Однако — невероятно, но так! — самое страшное ждало нас впереди.
Ибо не прошли мы и половины пути до домика, как оба разом почувствовали, что за нами кто-то идет. У нас за спиной слышался жуткий, пугающе многозначительный хлюпающий звук, как если бы бесформенная тварь сошла с плиты, что в незапамятные времена, должно быть, возвели ее почитатели, и теперь преследовала нас. Одержимые первобытным страхом, мы пустились бежать — так, как никто из нас не бегал прежде, и уже почти достигли домика, когда осознали, что и хлюпанье, и содрогание, и сотрясание земли — точно какое-то исполинское существо ступало по ней — прекратились и теперь слышится только спокойная, неторопливая поступь шагов.
Шагов — но не наших! И в этой атмосфере нереальности и страшной чужеродности, в которой мы шли и дышали, отзвук зловещих шагов просто-таки сводил с ума!
Мы добежали до охотничьего домика, зажгли свет и рухнули на стулья — дожидаться того, кто приближался неотвратимо и неспешно. Вот он поднялся по ступенькам веранды, взялся за ручку двери, распахнул дверь…
На пороге стоял профессор Гарднер!
— Профессор Гарднер! — закричал Лэрд, вскакивая на ноги.
Профессор сдержанно улыбнулся, прикрыл рукой глаза.
— Если не возражаете, я бы предпочел приглушенный свет.
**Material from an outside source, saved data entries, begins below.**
(** With nothing to enrich, [cursor] is never bound. *)
Lemma semantic_search_limit_0_raises :
  Utils.semantic_search Examples.rust_provider
    Examples.rust_session Examples.rust_query 0 false
  = Py.Raise Py.UnboundLocalError.
Proof. vm_compute; reflexivity. Qed.

(** The preview of the example thread. *)
Lemma get_comments_text_example :
  Utils.get_comments_text Examples.thread_session 1
  = ["first"; "early reply"; "third"].
Proof. reflexivity. Qed.

(** * Further properties of the listing *)

Local Close Scope string_scope.
Local Open Scope Z_scope.

Lemma cmp_leb_iff (col : option Z) (v : Z) :
  Sql.cmp Z.leb col v = true <-> Filters.column col (fun x => x <= v).
Proof.
  unfold Sql.cmp, Filters.column. destruct col as [c|].
  - rewrite Z.leb_le. split.
    + intros H. exists c. split; [reflexivity|exact H].
    + intros (x & E & H). injection E as ->. exact H.
  - split; [discriminate|]. intros (x & E & _). discriminate.
Qed.

Lemma cmp_geb_iff (col : option Z) (v : Z) :
  Sql.cmp Z.geb col v = true <-> Filters.column col (fun x => v <= x).
Proof.
  unfold Sql.cmp, Filters.column. destruct col as [c|].
  - rewrite Z.geb_le. split.
    + intros H. exists c. split; [reflexivity|exact H].
    + intros (x & E & H). injection E as ->. exact H.
  - split; [discriminate|]. intros (x & E & _). discriminate.
Qed.

Lemma cmp_contains_iff (contains : string -> string -> bool)
      (col : option string) (q : string) :
  Sql.cmp contains col q = true <->
  Filters.column col (fun t => contains t q = true).
Proof.
  unfold Sql.cmp, Filters.column. destruct col as [c|].
  - split.
    + intros H. exists c. split; [reflexivity|exact H].
    + intros (x & E & H). injection E as ->. exact H.
  - split; [discriminate|]. intros (x & E & _). discriminate.
Qed.

Lemma cmp_string_iff (col : option string) (b : string) :
  Sql.cmp String.eqb col b = true <-> col = Some b.
Proof.
  unfold Sql.cmp. destruct col as [c|].
  - rewrite String.eqb_eq. split; congruence.
  - split; discriminate.
Qed.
Я слишком долго пробыл в темноте…
Лэрд безропотно выполнил его просьбу, и тот вошел в комнату — непринужденной, пружинистой поступью человека, который так в себе уверен, словно и не исчезал с лица земли более трех месяцев назад, словно и не обращался к нам с отчаянным призывом не далее как прошлой ночью, словно и…
Я оглянулся на Лэрда — тот все еще держал руку на лампе, но пальцы его уже не убавляли фитиль, он смотрел себе под ноги, точно слепой. Я перевел взгляд на профессора Гарднера — тот сидел, отвернувшись от света и прикрыв глаза, на его губах играла легкая улыбка. Вот в точности таким же я частенько видел его в Университетском клубе в Мэдисоне. Казалось, будто все, что произошло здесь, в охотничьем домике — не более чем дурной сон.
Ах, если бы!
— Вы уезжали куда-то вчера вечером? — полюбопытствовал профессор.
— Да. Но разумеется, мы оставили диктофон.